**Task description**
Lines from the records below that contain the word "with" are to be copied out.

**Data for this exercise**
Lemma wf_linked m a k s s' c c' : wf m -> servs m !! a = Some s -> conns m !! k = Some c ->
  (conn_serv c = NULL \/ conn_serv c = a) -> (sv_conn s = NULL \/ sv_conn s = k) ->
  sv_group s' = sv_group s -> command_fits s' -> flags_ok (sv_flags s') = true ->
  has (sv_flags s') FH_MGMT_SERV_DISABLED = has (sv_flags s) FH_MGMT_SERV_DISABLED ->
  (has (sv_flags s') FH_MGMT_SERV_RUNNING = true /\ sv_conn s' = k /\ conn_serv c' = a /\ conn_cltype c' = FH_MGMT_CL_SERVICE \/
   has (sv_flags s') FH_MGMT_SERV_RUNNING = false /\ sv_conn s' = NULL /\ conn_serv c' = NULL) ->
  wf (linked a k s' c' m).
Proof.
  intros [W0 W1 W2 W3 W4 W5 W6 W7] Hs Hc Hca Hsk Hg Hfit Hok Hd Hlink. unfold linked.
  assert (Ha : a <> NULL) by (intros ->; destruct W0 as [W0 _]; congruence). assert (Hk : k <> NULL) by (intros ->; destruct W0 as (_ & _ & W0); congruence).
  constructor; cbn_mgr.
  - rewrite !lookup_insert_ne by done. done.
  - intros b t [[<- <-]|[Hne Ht]]%lookup_insert_Some; [done | by apply W1 in Ht].
  - intros b t [[<- <-]|[Hne Ht]]%lookup_insert_Some.
    + destruct Hlink as [(-> & E1 & E2 & _)|(-> & E1 & _)]; [exists c'; rewrite E1, lookup_insert_eq; done | done].
    + specialize (W2 b t Ht). destruct (has _ _); [|done]. destruct W2 as (d & Hd1 & Hb). exists d. rewrite lookup_insert_ne; [done|].
      intros E. rewrite <- E, Hc in Hd1. injection Hd1 as ->. destruct Hca as [E1|E1]; [|congruence]. rewrite E1 in Hb. subst b. destruct W0 as [W0 _]. congruence.
  - intros j d [[<- <-]|[Hne Hj]]%lookup_insert_Some Hn.
    + destruct Hlink as [(Hr & E1 & E2 & E3)|(_ & _ & E)]; [|done]. split; [done|]. exists s'. by rewrite E2, lookup_insert_eq.
    + destruct (W3 j d Hj Hn) as (Hcl & t & Ht & Hr & Ej). split; [done|]. exists t. rewrite lookup_insert_ne; [done|].
      intros E. rewrite <- E, Hs in Ht. injection Ht as ->.
      destruct W0 as (_ & _ & W0). destruct Hsk; congruence.
  - intros b t [[<- <-]|[Hne Ht]]%lookup_insert_Some Hn; [|by apply (W4 b t)]. rewrite Hg in Hn |- *. rewrite Hd. by apply (W4 a).
  - intros j g Hj. destruct (W5 j g Hj) as [Hst Hm]. split; [done|]. intros b Hb. destruct (Hm b Hb) as (t & Ht & Ej).
    destruct (decide (a = b)) as [<-|Hne]; [exists s'; rewrite lookup_insert_eq; split; [done | congruence] | exists t; by rewrite lookup_insert_ne].
  - done.
  - intros j Hj. rewrite lookup_insert_is_Some. destruct (decide (k = j)); [by left | right; split; [done | by apply W7]].
Qed.

Lemma evolves_linked reg m a k s s' c' : servs m !! a = Some s -> sv_name s' = sv_name s -> sv_group s' = sv_group s ->
  rtc (lstep (reg (sv_name s))) (life_of (sv_flags s)) (life_of (sv_flags s')) -> evolves reg m (linked a k s' c' m).
Proof.
  intros Hs Hn Hg Hr. unfold linked. constructor; cbn_mgr; [|intros j g Hj; by exists g | done]. intros b t Ht. destruct (decide (a = b)) as [<-|Hne].
  - exists s'. rewrite lookup_insert_eq. rewrite Hs in Ht. injection Ht as <-. done.
  - exists t. by rewrite lookup_insert_ne.
Qed.

(** What a connection has nothing to do with *)
Lemma evolves_conns reg m m' : servs m' = servs m -> sgs m' = sgs m -> sg_list m' = sg_list m -> sg_timers m' = sg_timers m -> evolves reg m m'.
Proof. intros E1 E2 E3 E4. constructor; rewrite ?E1, ?E2; [intros a s H; exists s; repeat split; done || apply rtc_refl | intros k g H; by exists g | done]. Qed.

(** ** Computations *)
Section links.
Context {O : Type} (os : syscall -> O -> sysret * O) (malloc : Z -> option (list Z)) (adm_defs : list fh_adm_def).
Context (fuel nest : nat) (system : list Z -> O -> (Z * Z * Z) * O) (serv_monitor : list Z -> O -> list Z * O).
Context (stack : list Z) (mgmt_stats_report : sg_rpt -> O -> unit * O) (seconds : O -> Z * O).
Context (Htable : fh_adm_init = Some (FH_OK, adm_defs)).
Context (Hmalloc : forall n b, malloc n = Some b -> Z.of_nat (length b) = n).
Context (Hwrite : forall fd data o, length data = 20%nat -> is_Some (fh_tcp_write os fuel fd data o)).
Notation mio := (mio (O := O)).
Notation spec := (spec (O := O)).

Lemma run_serv_at {B} m o a s (k : fh_serv -> mio B) : servs m !! a = Some s -> (s ← serv_at a; k s) (m, o) = k s (m, o).
Proof. intros H. unfold serv_at, gets, must, mbind, io_bind. by rewrite H. Qed.
Lemma run_sg_at {B} m o a s (k : fh_sg -> mio B) : sgs m !! a = Some s -> (s ← sg_at a; k s) (m, o) = k s (m, o).
Proof. intros H. unfold sg_at, gets, must, mbind, io_bind. by rewrite H. Qed.
Lemma run_conn_at {B} m o a s (k : fh_conn -> mio B) : conns m !! a = Some s -> (s ← conn_at a; k s) (m, o) = k s (m, o).
Proof. intros H. unfold conn_at, gets, must, mbind, io_bind. by rewrite H. Qed.
Lemma run_gets {A B} m o (f : mgr -> A) (k : A -> mio B) : (x ← gets f; k x) (m, o) = k (f m) (m, o).
Proof. done. Qed.
Lemma run_modify {B} m o F (k : unit -> mio B) : (x ← modify F; k x) (m, o) = k tt (F m, o).
Proof. done. Qed.
Lemma run_ret {A B} m o (x : A) (k : A -> mio B) : (y ← mret x; k y) (m, o) = k x (m, o).
Proof. done. Qed.
Lemma alter_at {A} (x : gmap Z A) k a F : x !! k = Some a -> alter F k x = <[k := F a]> x.
Proof. intros H. apply map_eq. intros j. destruct (decide (j = k)) as [->|Hne]; [by rewrite lookup_alter_eq, H, lookup_insert_eq | by rewrite lookup_alter_ne, lookup_insert_ne]. Qed.
(** One more change of the object that was changed *)
Lemma run_upd_serv {B} m o a s F (k : unit -> mio B) : servs m !! a = Some s ->
  (x ← upd_serv a F; k x) (m, o) = k tt (set_servs (<[a := F s]> (servs m)) m, o).
Proof. intros H. unfold upd_serv. by rewrite run_modify, (alter_at _ _ s). Qed.
Lemma run_upd_conn {B} m o a s F (k : unit -> mio B) : conns m !! a = Some s ->
  (x ← upd_conn a F; k x) (m, o) = k tt (set_conns (<[a := F s]> (conns m)) m, o).
Proof. intros H. unfold upd_conn. by rewrite run_modify, (alter_at _ _ s). Qed.
Lemma run_upd_sg {B} m o a s F (k : unit -> mio B) : sgs m !! a = Some s ->
  (x ← upd_sg a F; k x) (m, o) = k tt (set_sgs (<[a := F s]> (sgs m)) m, o).
Proof. intros H. unfold upd_sg. by rewrite run_modify, (alter_at _ _ s). Qed.

(** [fh_mgmt_serv_attach] *)
Definition attach_flags (f : Z) : Z :=
  set_bits FH_MGMT_SERV_RUNNING (clear_bits FH_MGMT_SERV_STARTED
    (if has f FH_MGMT_SERV_STARTED then f else set_bits FH_MGMT_SERV_STARTED (clear_bits FH_MGMT_SERV_STOPPED f))).
Definition may_attach (f : Z) : bool := has f FH_MGMT_SERV_STARTED || has f FH_MGMT_SERV_STOPPED.

Lemma attach_run (m : mgr) (o : O) a s k c : servs m !! a = Some s -> conns m !! k = Some c ->
  fh_mgmt_serv_attach a k (m, o) = Some (if may_attach (sv_flags s)
    then (FH_OK, (linked a k (set_serv_conn k (set_serv_flags (attach_flags (sv_flags s)) s)) (set_conn_serv a c) m, o)) else (FH_ERROR, (m, o))).
Proof.
  intros Hs Hc. unfold fh_mgmt_serv_attach. rewrite (run_serv_at _ _ _ s) by done. unfold may_attach, attach_flags.
  destruct (has (sv_flags s) FH_MGMT_SERV_STARTED) eqn:E1; cbn [negb andb orb].
  - rewrite run_ret. unfold upd_flags. rewrite (run_upd_serv _ _ _ s) by done. erewrite run_upd_serv by (cbn; apply lookup_insert_eq).
    rewrite (run_conn_at _ _ _ c) by done. rewrite (run_upd_conn _ _ _ c) by done. cbn_mgr. by rewrite insert_insert_eq.
  - destruct (has (sv_flags s) FH_MGMT_SERV_STOPPED) eqn:E2; cbn [negb]; [|done].
    unfold upd_flags. rewrite (run_upd_serv _ _ _ s) by done. erewrite run_upd_serv by (cbn; apply lookup_insert_eq).
    erewrite run_upd_serv by (cbn; apply lookup_insert_eq). rewrite (run_conn_at _ _ _ c) by done. rewrite (run_upd_conn _ _ _ c) by done. cbn_mgr. by rewrite !insert_insert_eq.
Qed.

(** [fh_mgmt_serv_detach] *)
Definition detach_flags (f : Z) : Z :=
  clear_bits (Z.lor FH_MGMT_SERV_RUNNING (Z.lor FH_MGMT_SERV_STOPPING FH_MGMT_SERV_ADMIN_STOPPING))
    (set_bits (if has f FH_MGMT_SERV_ADMIN_STOPPING then FH_MGMT_SERV_ADMIN_STOPPED else FH_MGMT_SERV_STOPPED) f).

Lemma detach_run (m : mgr) (o : O) a s c : servs m !! a = Some s -> conns m !! sv_conn s = Some c -> has (sv_flags s) FH_MGMT_SERV_RUNNING = true ->
  fh_mgmt_serv_detach system a (m, o) =
  (_ ← (if has (sv_flags s) FH_MGMT_SERV_RESTART then
          _ ← upd_flags a (clear_bits FH_MGMT_SERV_RESTART); rc ← fh_mgmt_serv_start system a; mret tt
        else mret tt);
   mret FH_OK) (linked a (sv_conn s) (set_serv_conn NULL (set_serv_flags (detach_flags (sv_flags s)) s)) (set_conn_serv NULL c) m, o).
Proof.
  intros Hs Hc Hrun. unfold fh_mgmt_serv_detach. rewrite (run_serv_at _ _ _ s) by done. rewrite Hrun. cbn [negb].
  unfold upd_flags. rewrite (run_upd_serv _ _ _ s) by done. do 2 erewrite run_upd_serv by (cbn; apply lookup_insert_eq).
  rewrite (run_conn_at _ _ _ c), (run_upd_conn _ _ _ c) by done. unfold linked. cbn_mgr. by rewrite !insert_insert_eq.
Qed.

Ltac bits := unfold flags_ok, life_of; flags; flag_cases.

(** A connection that closes takes its service along. *)
Lemma spec_detach reg (m : mgr) (o : O) a s c : wf m -> servs m !! a = Some s -> conns m !! sv_conn s = Some c -> conn_serv c = a ->
  has (sv_flags s) FH_MGMT_SERV_RUNNING = true ->
  spec reg m o (fh_mgmt_serv_detach system a) (fun rc m' => rc = FH_OK /\ conns m' = <[sv_conn s := set_conn_serv NULL c]> (conns m) /\ conn_list m' = conn_list m).
Proof.
  intros W Hs Hc Ha Hrun. destruct (wf_flags m W a s Hs) as [Hok Hfit].
  set (s1 := set_serv_conn NULL (set_serv_flags (detach_flags (sv_flags s)) s)). set (m1 := linked a (sv_conn s) s1 (set_conn_serv NULL c) m).
  assert (Hd : has (sv_flags s1) FH_MGMT_SERV_DISABLED = has (sv_flags s) FH_MGMT_SERV_DISABLED) by (cbn; unfold detach_flags; destruct (has _ FH_MGMT_SERV_ADMIN_STOPPING); flags; flag_cases).
  assert (W1 : wf m1).
  { apply (wf_linked m a (sv_conn s) s s1 c); try done; [by right | by right | | right; repeat split].
    - cbn. revert Hok Hrun. unfold flags_ok, detach_flags. destruct (has (sv_flags s) FH_MGMT_SERV_ADMIN_STOPPING); flags; flag_cases.
    - cbn. unfold detach_flags. destruct (has _ FH_MGMT_SERV_ADMIN_STOPPING); flags; flag_cases. }
  assert (V1 : evolves reg m m1).
  { apply (evolves_linked _ _ _ _ s); [done..|]. apply rtc_once. revert Hok Hrun. cbn. unfold flags_ok, life_of, detach_flags.
    destruct (has (sv_flags s) FH_MGMT_SERV_ADMIN_STOPPING); flags;
    repeat match goal with |- context [has ?f ?b] => destruct (has f b) end; try discriminate; constructor. }
  assert (Hs1 : servs m1 !! a = Some s1) by apply lookup_insert_eq.
  enough (spec reg m1 o (_ ← (if has (sv_flags s) FH_MGMT_SERV_RESTART then
          _ ← upd_flags a (clear_bits FH_MGMT_SERV_RESTART); rc ← fh_mgmt_serv_start system a; mret tt
        else mret tt); mret FH_OK) (fun rc m' => rc = FH_OK /\ conns m' = conns m1 /\ conn_list m' = conn_list m1)) as (r & m2 & o2 & E & W2 & V2 & Q).
  { exists r, m2, o2. rewrite (detach_run m o a s c) by done. split; [exact E|]. split; [done|]. split; [by eapply evolves_trans | exact Q]. }
  clearbody m1 s1. eapply (spec_bind _ _ _ _ _ (fun _ m' => conns m' = conns m1 /\ conn_list m' = conn_list m1)); [|intros; by apply spec_ret].
  apply spec_if; intros _; [|by apply spec_ret]. destruct (wf_flags m1 W1 a s1 Hs1) as [Hok1 _].
  eapply spec_bind; [eapply spec_upd_flags; [done | exact Hs1|..]|].
  - revert Hok1. bits.
  - flags; flag_cases.
  - intros g Hg Hgd. assert (Hn : sv_group s1 <> NULL) by (intros E; rewrite E in Hg; destruct (wf_null m1 W1) as (_ & W0 & _); congruence).
    destruct (wf_group m1 W1 a s1 Hs1 Hn) as (g' & Hg' & Hdis). rewrite Hg in Hg'. injection Hg' as <-. apply Hdis in Hgd. flags. by rewrite Hgd.
  - set (f := clear_bits _ _). assert (E : life_of f = life_of (sv_flags s1)) by (unfold f, life_of; flags; flag_cases). rewrite E. apply rtc_refl.
  - intros [] m2 o2 W2 _ ->. eapply spec_bind; [eapply (spec_started system serv_monitor stack); [done | cbn; apply lookup_insert_eq]|]. intros rc m3 o3 W3 _ [E1 E2]. by apply spec_ret.
Qed.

**Exercise result**
(** What a connection has nothing to do with *)
    repeat match goal with |- context [has ?f ?b] => destruct (has f b) end; try discriminate; constructor. }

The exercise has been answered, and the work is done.